Doppler-assisted vascular pedicle flaps in eyelid and periorbital reconstruction
R. P. Yeatts, R. W. Newsom and B. L. Matthews
Department of Ophthalmology, Bowman Gray School of Medicine, Wake Forest University, Winston-Salem, NC, USA. pyeatts@bgsm.edu
The use of a transcutaneous ultrasonic Doppler flow detector to identify
the supratrochlear and superficial temporal arteries permits the design of
narrow-based, thin-tipped forehead flaps for use in medial canthal and
eyelid reconstruction. In the 13 cases described, the axial, vascular
supply of a proposed myocutaneous forehead flap was determined with a
transcutaneous ultrasonic Doppler flow detector permitting narrow-based
pedicle widths of 0.8 to 1.2 cm.
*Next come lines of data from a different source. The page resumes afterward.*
(** * APES orchestration engine: a shallow embedding and its checked properties

    The development follows the JavaScript sources of the engine:
    the agent registry and spawner, the intent classifier, the task
    decomposer, the complexity scorer, the DAG scheduler, the worker pool,
    the memory and learning systems, the orchestrator, and the interface
    layer: the command parser, the session context, the permission handler
    and the command line.

    Conventions of the embedding.
    - JavaScript numbers are modelled by exact rationals ([Q]); [Math.round]
      is [floor (x + 1/2)].  Rounding of binary64 arithmetic, [NaN] and the
      infinities are outside the model.  Where a property depends on the
      rounding, the function is embedded on binary64 numbers as well
      ([Binary64]).
    - Strings are [string]s over 8-bit code units; [toLowerCase] folds the
      ASCII letters and white space is the Latin-1 part of the class [\s].
    - A JavaScript [Map] is an insertion-ordered association list ([OMap]);
      a [Set] whose iteration order is never observed is a [gset]; an object
      used as a dictionary is a [gmap].
    - Objects that are shared and mutated (the DAG nodes, the agents) live in
      a store and are referred to by their key.
    - [Date.now()], [randomUUID()], [Math.random()], the worker body and
      the lines typed at a prompt are inputs of the functions that use
      them. *)

From Stdlib Require Import String Ascii List ZArith QArith Qround Qminmax Lia Lqa Bool Sorted.
From Stdlib Require PrimFloat.
From stdpp Require Import base gmap strings list.
Import ListNotations.
(** * mxclient/room.go: the per-room timeline cache and its page arithmetic

    A shallow embedding of [Room] (package [mxclient]) and of the functions
    that grow its cached timeline and cut pages out of it:
    [concatBackpagination], [concatForwardPagination], [findEventIndex],
    [getBackwardEventRange], [getForwardEventRange], [GetEventPage] and
    [NewRoom].

    Conventions.
    - Go's [int] is taken at its 64-bit width and modelled by [Z] with the
      two's-complement wrap-around of [+], [-] and unary [-] written out
      ([GoInt.add], [GoInt.sub], [GoInt.neg]).
    - A method with a pointer receiver becomes a function that returns the
      updated receiver.  A [Room] holds a pointer to the [Client] it shares
      with the other rooms; that shared cell is threaded next to the room.
    - A slice expression that Go would abort on evaluates to [None].
    - The network and the room-state reducer are outside room.go: the
      network is an arbitrary deterministic server behind the [Client],
      the reducer an interface ([Reducer]).  [ForwardPaginateRoom] and
      [RoomInfo] only forward to them and are left out. *)

From Stdlib Require Import ZArith List String Bool Lia.
From Equations Require Import Equations.
Import ListNotations.

Local Open Scope string_scope.
Local Open Scope list_scope.
Local Open Scope Z_scope.

(** ** Machine integers *)

Module GoInt.

Definition max_int : Z := 9223372036854775807.
Definition min_int : Z := -9223372036854775808.
Definition modulus : Z := 18446744073709551616.

(** The values an [int] variable can hold. *)
Definition is_int (z : Z) : Prop := min_int <= z <= max_int.

(** Reduction of a mathematical result to the representable range. *)
Definition wrap (z : Z) : Z := (z - min_int) mod modulus + min_int.

Definition add (a b : Z) : Z := wrap (a + b).
Definition sub (a b : Z) : Z := wrap (a - b).
Definition neg (a : Z) : Z := wrap (- a).

End GoInt.

(** ** Slices *)

(** [len(s)]. *)
Definition len {A : Type} (s : list A) : Z := Z.of_nat (List.length s).

(** The elements at positions [low], ..., [high - 1]. *)
Definition sub_seq {A : Type} (s : list A) (low high : Z) : list A :=
  firstn (Z.to_nat (high - low)) (skipn (Z.to_nat low) s).

(** The slice expression [s[low:high]].  Go aborts unless
    [0 <= low <= high <= cap(s)]; the model takes [cap(s) = len(s)], so a
    [Some] result is a result of the Go expression whatever the capacity,
    and the [None] results used below all have [low < 0] or [high < low],
    where Go aborts whatever the capacity. *)
Definition slice {A : Type} (s : list A) (low high : Z) : option (list A) :=
  if (0 <=? low) && (low <=? high) && (high <=? len s)
  then Some (sub_seq s low high)
  else None.
(** * Temporal normalisation: masked reductions, scalers and the TemporalNorm facade

    A shallow embedding of [nbs/common.scalers.ipynb] (module
    [common._scalers]), in two arithmetics.

    - The first embedding computes on the real numbers extended with one
      not-a-number value: arithmetic on finite entries is exact.  It
      carries what the module does as an algorithm: which entries enter
      a statistic, which guard fires, what the facade stores.  Statements
      proved on it are those that do not change when each operation
      rounds.
    - The second embedding, [F32], computes on IEEE 754 binary32 numbers
      (the [torch.float32] of the notebook), every operation rounded to
      nearest, ties to even, with signed zeros, infinities and NaN.  It
      carries what rounding and overflow do: the error of a round trip,
      and the inputs on which a statement about exact numbers fails.
      [torch.arcsinh] and [torch.sinh] are a parameter of it.
    - A tensor is a shape and a function from indices to entries, of any
      rank; elementwise operations broadcast as torch does, reductions
      run along a dimension counted as Python counts it.
    - A mask entry is a boolean ([True]/1 valid, [False]/0 invalid).
    - The facade is a record threaded through [transform]; a statistic
      that no [transform] has stored is an absent attribute. *)

From Stdlib Require Import SpecFloat.
From Stdlib Require Import String.
From Stdlib Require Import Reals Lra Lia List ZArith Bool.
From Stdlib Require Import Permutation Sorted.
Import ListNotations.
Open Scope R_scope.

(* ================================================================= *)
(** ** Tensor entries *)

Module Float.

(** A tensor entry: a finite number or NaN.  The infinities are not
    modelled: a quotient by zero, which IEEE arithmetic makes an infinity
    or NaN, is [NaN] here, and no later step of the module tells the two
    apart. *)
Inductive float : Type :=
| Fin (r : R)
| NaN.

Definition lift1 (f : R -> R) (a : float) : float :=
  match a with Fin x => Fin (f x) | NaN => NaN end.

Definition lift2 (f : R -> R -> R) (a b : float) : float :=
  match a, b with Fin x, Fin y => Fin (f x y) | _, _ => NaN end.

Definition add := lift2 Rplus.
Definition sub := lift2 Rminus.
Definition mul := lift2 Rmult.

Definition div (a b : float) : float :=
  match a, b with
  | Fin x, Fin y => if Req_dec_T y 0 then NaN else Fin (x / y)
  | _, _ => NaN
  end.

Definition sqrt (a : float) : float :=
  match a with
  | Fin x => if Rlt_dec x 0 then NaN else Fin (R_sqrt.sqrt x)
  | NaN => NaN
  end.
Lemma save_theory_mining_reward_rows : forall d db,
  theory_mining_rewards (_save_theory_mining_reward self pool_type d db)
  = theory_updates (_mining_round self) d (theory_mining_rewards db)
    ++ map (new_theory_row (_mining_round self) pool_type)
         (filter (fun entry =>
                    negb (existsb (theory_row_of (_mining_round self) (fst entry))
                            (theory_mining_rewards db))) d).
Proof.
  intros d db. unfold _save_theory_mining_reward.
  cbn [set_theory_mining_rewards theory_mining_rewards].
  set (rows0 := theory_mining_rewards db).
  match goal with
  | |- context [fold_left ?f (filter ?p rows0) []] =>
      set (known := fold_left f (filter p rows0) [])
  end.
  assert (Hknown : forall holder,
             Dict.mem holder known = existsb (theory_row_of (_mining_round self) holder) rows0).
  { intros holder. subst known.
    rewrite (dict_mem_of_items TheoryMiningReward.holder). cbn [orb Dict.mem Dict.get].
    rewrite existsb_filter_and. reflexivity. }
  assert (Hgen : forall d rows added,
             map theory_key rows = map theory_key rows0 ->
             Forall (fun item =>
                       existsb (theory_row_of (_mining_round self)
                                  (TheoryMiningReward.holder item)) rows0 = false) added ->
             fold_left
               (fun rows entry =>
                  let '(holder, reward) := entry in
                  if negb (Dict.mem holder known) then
                    rows ++ [{| TheoryMiningReward.mining_round := _mining_round self;
                                TheoryMiningReward.pool_type := pool_type;
                                TheoryMiningReward.holder := holder;
                                TheoryMiningReward.mcb_balance := reward |}]
                  else
                    update_last
                      (fun item =>
                         (String.eqb (TheoryMiningReward.mining_round item) (_mining_round self)
                          && String.eqb (TheoryMiningReward.holder item) holder)%bool)
                      (fun item =>
                         {| TheoryMiningReward.mining_round := TheoryMiningReward.mining_round item;
                            TheoryMiningReward.pool_type := TheoryMiningReward.pool_type item;
                            TheoryMiningReward.holder := TheoryMiningReward.holder item;
                            TheoryMiningReward.mcb_balance := reward |})
                      rows) d (rows ++ added)
             = theory_updates (_mining_round self) d rows ++ added
               ++ map (new_theory_row (_mining_round self) pool_type)
                    (filter (fun entry =>
                               negb (existsb (theory_row_of (_mining_round self) (fst entry))
                                       rows0)) d)).
  { clear d. intros d. induction d as [|[h r] d IH]; intros rows added Hkeys Hadded.
    - unfold theory_updates. cbn [fold_left filter map]. rewrite app_nil_r. reflexivity.
    - cbn [fold_left filter fst]. rewrite Hknown.
      destruct (existsb (theory_row_of (_mining_round self) h) rows0) eqn:Hex; cbn [negb].
      + change (fun item : TheoryMiningReward.t =>
                  (String.eqb (TheoryMiningReward.mining_round item) (_mining_round self)
                   && String.eqb (TheoryMiningReward.holder item) h)%bool)
          with (theory_row_of (_mining_round self) h).
        change (fun item : TheoryMiningReward.t =>
                  {| TheoryMiningReward.mining_round := TheoryMiningReward.mining_round item;
                     TheoryMiningReward.pool_type := TheoryMiningReward.pool_type item;
                     TheoryMiningReward.holder := TheoryMiningReward.holder item;
                     TheoryMiningReward.mcb_balance := r |})
          with (with_theory_balance r).
        rewrite update_last_before.
        * rewrite IH; [reflexivity| |exact Hadded].
          rewrite <- Hkeys. apply update_last_keys. intros x. reflexivity.
        * apply not_true_is_false. intros Hhit. apply existsb_exists in Hhit.
          destruct Hhit as (x & Hx & Hp). rewrite Forall_forall in Hadded.
          specialize (Hadded x Hx). unfold theory_row_of in Hp.
          apply andb_true_iff in Hp. destruct Hp as [_ Hp]. apply String.eqb_eq in Hp.
          rewrite Hp in Hadded. congruence.
      + rewrite <- app_assoc. rewrite IH.
        * unfold theory_updates at 2. cbn [fold_left fst snd].
          rewrite (update_last_none _ _ rows).
          -- cbn [map]. rewrite <- app_assoc. reflexivity.
          -- rewrite <- Hex. apply theory_row_of_key. exact Hkeys.
        * exact Hkeys.
        * apply Forall_app. split; [exact Hadded|]. constructor; [exact Hex|constructor]. }
  specialize (Hgen d rows0 [] eq_refl (Forall_nil _)).
  rewrite app_nil_r in Hgen. exact Hgen.
Qed.
(** * srag: the transform / pipeline composition engine

    A shallow embedding of [srag/schema/pipeline.py]: the state record, the
    shared resource, the listener dispatcher, [BaseTransform] and
    [BasePipeline], together with the properties of the engine that the
    specification states.

    Python objects that are mutated in place are kept in stores: the state
    dictionaries live in a heap indexed by references, and the three fields
    of a transform that change after construction ([name], [shared],
    [_inited]) live in an object store indexed by object identity.  The
    fields fixed by [__init__] form an ordinary tree.

    [anyio] task groups are modelled by an explicit scheduler: the scheduler
    resumes one live task at a time as dictated by a schedule (an arbitrary
    list of choices), and a cancellation is delivered to a task only at a
    suspension point.  The handlers of a listener are coroutines given as
    the list of their code segments between suspension points, and the
    [_init] that a parent starts for a sub-transform runs as one segment.
    The [__call__] that a parent starts for each of its parallel children is
    a step in progress: it suspends where it has opened a task group of its
    own (for its sub-transforms in [_init], for a non-empty list of
    listeners, for parallel children), and its siblings run there.  A task
    group opened inside a task runs its own tasks before the task that
    opened it yields to its siblings.  The hooks that subclasses override
    ([transform], [stream_transform]) and the handlers are functions on the
    heap of states.  Unless a schedule is named, a statement below holds for
    all schedules. *)

From Stdlib Require Import String List Lia.
From stdpp Require Import base gmap strings list fin_maps.

Open Scope string_scope.
Open Scope list_scope.
Set Warnings "-register-all".

(** ** Values, exceptions, results *)

Definition ref := nat.
Definition oid := nat.

(** Python values that flow through the engine.  A state is a dictionary
    object, known by its reference. *)
Inductive pyval :=
  | PNone
  | PBool (b : bool)
  | PStr (s : string)
  | PStrs (l : list string)
  | PObj (tag : nat)
  | PDict (r : ref).

Inductive exn :=
  | RuntimeError (msg : string)
  | AttributeError (msg : string)
  | TypeError (msg : string)
  | UserError (code : nat)
  | ExceptionGroup (es : list exn).

Inductive result (A : Type) :=
  | Ok (a : A)
  | Raise (e : exn).
Arguments Ok {A} a.
Arguments Raise {A} e.

Abbreviation dict := (gmap string pyval).
Abbreviation heap := (gmap ref dict).

(** ** RAGState: [dict.get] *)

(** [state.get(key)] on a dictionary: the stored value, or [None]. *)
Definition dict_get (d : dict) (k : string) : pyval :=
  match d !! k with
  | Some v => v
  | None => PNone
  end.

(** ** Listeners *)

(** The code of a handler between two suspension points. *)
Definition hsegment := heap -> option exn * heap.

(** A handler applied to [(transform, state)]; of the transform it sees the
    display name. *)
Definition handler := string -> pyval -> list hsegment.

Inductive event :=
  | on_transform_enter
  | on_transform_exit
  | on_enter
  | on_exit.

Record TransformListener := {
  h_transform_enter : handler;
  h_transform_exit : handler;
  h_enter : handler;
  h_exit : handler
}.

(** The base class: every handler is [pass]. *)
Definition pass : handler := fun _ _ => [].
Definition TransformListener_base : TransformListener :=
  {| h_transform_enter := pass; h_transform_exit := pass;
     h_enter := pass; h_exit := pass |}.

(** [listener.__getattribute__(event)] *)
Definition listener_getattr (l : TransformListener) (ev : event) : handler :=
  match ev with
  | on_transform_enter => h_transform_enter l
  | on_transform_exit => h_transform_exit l
  | on_enter => h_enter l
  | on_exit => h_exit l
  end.

Record TranformBatchListener := { listeners : list TransformListener }.

(** [rid] is the identity of the instance. *)
Record SharedResource := {
  rid : nat;
  llm : nat;
  listener : TranformBatchListener
}.

(** ** The transform tree *)

Inductive key_spec :=
  | KNone
  | KStr (k : string)
  | KList (ks : list string).

(** [transform]: a state and the keyword arguments; the only keyword the
    engine passes is [return_state], with whatever object the caller gave. *)
Definition hook := pyval -> option pyval -> heap -> result pyval * heap.

(** [stream_transform(state)]: the states yielded, in order, and the
    exception that ended the generator, if any. *)
Definition stream_hook := pyval -> heap -> list pyval * option exn * heap.

Inductive klass := BaseTransform | BasePipeline.

(** What [__init__] fixes.  [attrs] are the instance attributes that hold a
    [BaseTransform], in [__dict__] order. *)
Inductive node := Node {
  oid_of : oid;
  klass_of : klass;
  class_name : string;
  shared0 : option SharedResource;
  attrs : list node;
  _transforms : option (list node);
  _run_in_parallel : bool;
  input_key : key_spec;
  output_key : key_spec;
  transform_def : option hook;
  stream_transform_def : option stream_hook
}.

(** What changes afterwards. *)
Record mut := {
  name : string;
  shared : option SharedResource;
  _inited : bool
}.

Record world := {
  objs : gmap oid mut;
  states : heap
}.

(** The fields as [__init__] leaves them. *)
Definition constructed (n : node) : mut :=
  {| name := class_name n; shared := shared0 n; _inited := false |}.

Definition attr (n : node) (w : world) : mut :=
  match objs w !! oid_of n with
  | Some m => m
  | None => constructed n
  end.
Lemma length_range_len {A : Type} (l : list A) :
  List.length (range (len l)) = List.length l.
Proof. rewrite length_range. unfold len. apply Nat2Z.id. Qed.

(** Rows and labels of a Series with the default index. *)
Lemma nth_error_enumerated (vs : list float) :
  forall (a i : nat),
    nth_error (combine (map Z.of_nat (seq a (List.length vs))) vs) i
    = option_map (fun v => (Z.of_nat (a + i), v)) (nth_error vs i).
Proof.
  induction vs as [| v vs IH]; intros a i; simpl.
  - destruct i; reflexivity.
  - destruct i as [| i]; simpl.
    + rewrite Nat.add_0_r. reflexivity.
    + rewrite IH. rewrite Nat.add_succ_r. reflexivity.
Qed.

Lemma values_pd_Series (vs : list float) : values (pd_Series vs) = vs.
Proof.
  unfold values, pd_Series.
  assert (H : forall (ls : list Z) (l : list float),
             List.length ls = List.length l -> map snd (combine ls l) = l).
  { intros ls l. revert ls.
    induction l as [| v l IH]; intros [| x ls] E; simpl in *;
      try reflexivity; try discriminate E.
    f_equal. apply IH. lia. }
  apply H, length_range_len.
Qed.

Lemma index_pd_Series (vs : list float) :
  index (pd_Series vs) = range (len vs).
Proof.
  unfold index, pd_Series.
  assert (H : forall (ls : list Z) (l : list float),
             List.length ls = List.length l -> map fst (combine ls l) = ls).
  { intros ls l. revert ls.
    induction l as [| v l IH]; intros [| x ls] E; simpl in *;
      try reflexivity; try discriminate E.
    f_equal. apply IH. lia. }
  apply H, length_range_len.
Qed.

Lemma length_pd_Series (vs : list float) :
  List.length (pd_Series vs) = List.length vs.
Proof.
  rewrite <- (values_pd_Series vs) at 2. unfold values.
  rewrite length_map. reflexivity.
Qed.

Lemma check_nans_and_zeros_true (y : Series) :
  contains_nan_or_zero y <-> check_nans_and_zeros y = true.
Proof.
  unfold contains_nan_or_zero, check_nans_and_zeros. split.
  - intros [v [Hin [H | H]]]; apply orb_true_iff; [left | right];
      apply existsb_exists; exists v; auto.
  - intros H. apply orb_true_iff in H as [H | H];
      apply existsb_exists in H as [v [Hin Hv]]; exists v; auto.
Qed.

Section SmootherFacts.
(** * Training and prediction pipeline of ML Insights: a shallow embedding

    Source files: [python/ml_trainer.py] (class [MLTrainer] and its [main])
    and [python/predictor.py] ([predict]).

    Conventions of the embedding.
    - A Python float is an exact rational ([Q]); a missing value (NaN) in a
      table is [None].  Rounding is therefore not represented.
    - A Python exception is the [Raise] branch of [result]; a method that
      assigns to [self] returns the updated trainer next to its result, so
      an assignment made before an exception is raised survives it.
    - scikit-learn estimators and the numerical routines behind them are
      taken as parameters of [Section Pipeline]; what the source itself
      computes around them is written out.
    - The files are one map from paths to files: [joblib.dump] and
      [to_csv] write into the same name space, and each replaces whatever
      file was at its path. *)

From Stdlib Require Import QArith Qabs Qround.
From Stdlib Require Import Sorted Permutation.
From stdpp Require Import gmap strings list fin_maps.

Local Close Scope Q_scope.
Local Open Scope string_scope.

(** ** Exceptions and results *)

Inductive exn : Type :=
  | UnknownAlgorithm (algorithm : string)
      (* ValueError(f"Unknown algorithm: {self.algorithm}") *)
  | NoModelToSave
      (* ValueError("No model to save. Train a model first.") *)
  | TargetColumnNotFound (target_column : string)
      (* ValueError(f"Target column '{target_column}' not found in dataset") *)
  | MissingFeatures (missing_features : gset string)
      (* ValueError(f"Missing required features: {missing_features}") *)
  | LibraryError (what : string).
      (* any exception raised inside pandas, scikit-learn or joblib *)

Inductive result (A : Type) : Type :=
  | Ok (a : A)
  | Raise (e : exn).
Arguments Ok {A} a.
Arguments Raise {A} e.

Definition rbind {A B} (r : result A) (k : A -> result B) : result B :=
  match r with
  | Ok a => k a
  | Raise e => Raise e
  end.

#[export] Instance result_ret : MRet result := fun _ a => Ok a.
#[export] Instance result_bind : MBind result := fun _ _ k r => rbind r k.
#[export] Instance result_fmap : FMap result := fun _ _ f r => rbind r (fun a => Ok (f a)).

Fixpoint rmapM {A B} (f : A -> result B) (l : list A) : result (list B) :=
  match l with
  | [] => Ok []
  | a :: l' =>
      match f a with
      | Raise e => Raise e
      | Ok b =>
          match rmapM f l' with
          | Raise e => Raise e
          | Ok bs => Ok (b :: bs)
          end
      end
  end.

(** ** numpy helpers on rationals *)

Definition Qsum (l : list Q) : Q := foldr Qplus (0%Q) l.

Definition Qmean (l : list Q) : Q :=
  Qred (Qsum l / inject_Z (Z.of_nat (length l))).

Definition Qmaximum (l : list Q) : Q :=
  match l with
  | [] => 0%Q
  | x :: l' => foldl (fun acc y => if Qle_bool acc y then y else acc) x l'
  end.

(** [np.unique] on numbers: the distinct values in increasing order. *)
Fixpoint Qinsert_unique (x : Q) (l : list Q) : list Q :=
  match l with
  | [] => [x]
  | y :: l' =>
      if Qeq_bool x y then l
      else if Qle_bool x y then x :: l
      else y :: Qinsert_unique x l'
  end.

Definition np_unique (l : list Q) : list Q := foldr Qinsert_unique [] l.

(** [np.unique] on strings (code-point order). *)
Fixpoint str_insert_unique (x : string) (l : list string) : list string :=
  match l with
  | [] => [x]
  | y :: l' =>
      if String.eqb x y then l
      else if String.leb x y then x :: l
      else y :: str_insert_unique x l'
  end.

Definition str_unique (l : list string) : list string := foldr str_insert_unique [] l.

Fixpoint str_index (x : string) (l : list string) : option nat :=
  match l with
  | [] => None
  | y :: l' => if String.eqb x y then Some 0 else S <$> str_index x l'
  end.

(** An integer-valued float used as an index. *)
Definition Q_to_index (q : Q) : option nat :=
  let r := Qred q in
  if decide (Qden r = 1%positive ∧ (0 ≤ Qnum r)%Z) then Some (Z.to_nat (Qnum r)) else None.

Definition Q_of_nat (n : nat) : Q := inject_Z (Z.of_nat n).

(** ** sklearn.preprocessing.LabelEncoder *)

Record LabelEncoder := mkLabelEncoder { classes_ : list string }.

Definition LabelEncoder_fit (y : list string) : LabelEncoder :=
  mkLabelEncoder (str_unique y).

(** [transform] raises ValueError on a label that was not seen by [fit]. *)
Definition LabelEncoder_transform (le : LabelEncoder) (y : list string) : result (list Q) :=
  rmapM (fun s => match str_index s (classes_ le) with
                  | Some i => Ok (Q_of_nat i)
                  | None => Raise (LibraryError "y contains previously unseen labels")
                  end) y.
Lemma for_each_cut_short new todo : ∀ p q,
  for_each new todo p = Returned q →
  cut_short p q (RaisingListeners.for_each listeners_return new todo p).
Proof.
  induction todo as [|x todo IH]; intros p q; simpl.
  - intros [= <-]. by apply cut_short_same.
  - intros (p1 & Hvisit & Hrest)%and_then_Returned.
    apply (cut_short_and_then p p1 q);
      [by apply visit_cut_short|by apply IH].
Qed.

Lemma drain_loop_cut_short rounds : ∀ p q,
  drain_loop rounds p = Returned q →
  cut_short p q (RaisingListeners.drain_loop listeners_return rounds p).
Proof.
  induction rounds as [|rounds IH]; intros p q; simpl.
  - intros [= <-]. by apply cut_short_same.
  - destruct (old_data_items p !! index p) as [x|];
      [|intros [= <-]; by apply cut_short_same].
    intros (p2 & (p1 & [Hc ->]%assert_Returned & Hrem)%and_then_Returned
            & Hrest)%and_then_Returned.
    rewrite Hc. cbn [assert and_then].
    apply (cut_short_and_then p p2 q);
      [by apply remove_at_cut_short|by apply IH].
Qed.

Lemma reconcile_cut_short new p q :
  reconcile new p = Returned q →
  cut_short p q (RaisingListeners.reconcile listeners_return new p).
Proof.
  unfold reconcile, RaisingListeners.reconcile.
  intros (p1 & Heach & Hdrain)%and_then_Returned.
  apply (cut_short_and_then p p1 q); [by apply for_each_cut_short|].
  unfold drain, RaisingListeners.drain in *. by apply drain_loop_cut_short.
Qed.

Lemma lockstep_take (l : list item) ns n :
  lockstep l ns → lockstep l (take n ns).
Proof.
  intros Hns. rewrite <-(take_drop n ns) in Hns.
  by apply lockstep_app in Hns as [? _].
Qed.

Context {Sub Container : Type}.
Variable _get_master_data_items : Sub → list item.
Variable container : Sub → option Container.
Import DataItemsBinding.
Local Abbreviation Binding :=
  (DataItemsBinding.Binding (item := item) (Sub := Sub)
     (Container := Container)).
Local Abbreviation proposed :=
  (λ w b, expand w b <$>
          sorted_master_data_items _get_master_data_items container w b).
Implicit Types b : Binding.

(** X4. A pass on a binding whose list is duplicate-free and whose
    change level is not positive ends in one of three ways.  Every
    round of listener calls returns: then the pass returns, and the list
    is the proposed list (the master data items with master data,
    sorted, filtered, each followed by its dependent data items),
    reached by listener calls in lockstep.  Or a listener raises: then
    the pass raises in that round, and the list of the binding is left
    as that round found it, the end of the rounds made so far, which
    are in lockstep.  Or the pass raises before the first round, and
    then the list is untouched and no listener has been called. *)
Theorem pass_raises_early_or_in_a_round w b :
  NoDup (data_items b) → __change_level b ≤ 0 →
  match RaisingListeners._update_data_items listeners_return
          _get_master_data_items container w b with
  | Returned b' =>
    proposed w b = Some (data_items b') ∧
    NoDup (data_items b') ∧
    ∃ ns, notifications b' = notifications b ++ ns ∧
          lockstep (data_items b) ns ∧
          replay (note_event <$> ns) (data_items b) = Some (data_items b') ∧
          ∀ k, (k < length ns)%nat → listeners_return (take (S k) ns) = true
  | Raised b' =>
    (data_items b' = data_items b ∧ notifications b' = notifications b) ∨
    ∃ ns n, notifications b' = notifications b ++ ns ++ [n] ∧
            lockstep (data_items b) (ns ++ [n]) ∧
            replay (note_event <$> ns ++ [n]) (data_items b)
              = Some (data_items b') ∧
            data_items b' = note_data_items n ∧
            (∀ k, (k < length ns)%nat →
                  listeners_return (take (S k) ns) = true) ∧
            listeners_return (ns ++ [n]) = false
  end.
Proof.
  intros Hnd Hlevel. unfold RaisingListeners._update_data_items.
  rewrite bool_decide_eq_false_2 by lia.
  change (sorted_master_data_items _get_master_data_items container w
            (count_pass b))
    with (sorted_master_data_items _get_master_data_items container w b).
  destruct (sorted_master_data_items _ _ w b) as [master|]; [|by left].
  change (expand w (count_pass b) master) with (expand w b master).
  unfold assert.
  do 2 (match goal with |- context [if ?c then _ else _] => destruct c end;
    cbn [and_then]; [|by left]).
  destruct (all_distinct (expand w b master)) eqn:Hnew; cbn [and_then];
    [|by left].
  apply bool_decide_eq_true in Hnew.
  destruct (reconcile_in_step _ _ Hnd Hnew)
    as (q & Hq & (_ & Hlock & Hseen & _) & Hl & _).
  cbn [data_items count_pass].
  destruct (reconcile_cut_short _ _ _ Hq) as [_ Hcut].
  destruct Hcut as [[Hheard ->]|(k & n & p & _ & Hn & Hbefore & Hat & -> &
                                 Hnote & Hitems)].
  - cbn [end_pass data_items notifications count_pass]. rewrite Hl.
    split_and!; [done..|]. exists (notified q). split_and!; [done..| |].
    + rewrite (lockstep_replay _ _ Hlock). congruence.
    + intros j Hj. apply Hheard. simpl. lia.
  - cbn [end_pass data_items notifications count_pass]. right.
    pose proof (lookup_lt_Some _ _ _ Hn) as Hlt.
    assert (take (S k) (notified q) = take k (notified q) ++ [n]) as Htake.
    { by apply take_S_r. }
    assert (lockstep (data_items b) (take k (notified q) ++ [n])) as Hlock'.
    { rewrite <-Htake. by apply lockstep_take. }
    exists (take k (notified q)), n. rewrite Hnote, Htake.
    split_and!; [done|done| |done| |by rewrite <-Htake].
    + rewrite (lockstep_replay _ _ Hlock'), seen_app, Hitems. done.
    + intros j Hj. rewrite length_take in Hj.
      rewrite take_take. replace (S j `min` k)%nat with (S j) by lia.
      apply Hbefore. simpl. lia.
Qed.

End raising_listener_facts.

(** With listeners that return, the pass is the pass of
    [DataItemsBinding]. *)
Lemma _update_data_items_returning `{Countable item} {Sub Container : Type}
  (_get_master_data_items : Sub → list item)
  (container : Sub → option Container) (w : world item) b :
  RaisingListeners._update_data_items (λ _, true) _get_master_data_items
    container w b =
  DataItemsBinding._update_data_items _get_master_data_items container w b.
Proof. reflexivity. Qed.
The design of the distal portion of the
flap was determined by the primary defect. The width of the flap varied
from 1.5 to 4.0 cm, with the flap's axial length limited only by the
hairline. This use of the ultrasonic Doppler flow detector, permitting
narrow-based, thin-tipped vascular pedicle flaps, has assisted in refining
the concept of forehead flaps and has made these flaps an acceptable
primary reconstructive technique in the periorbital region.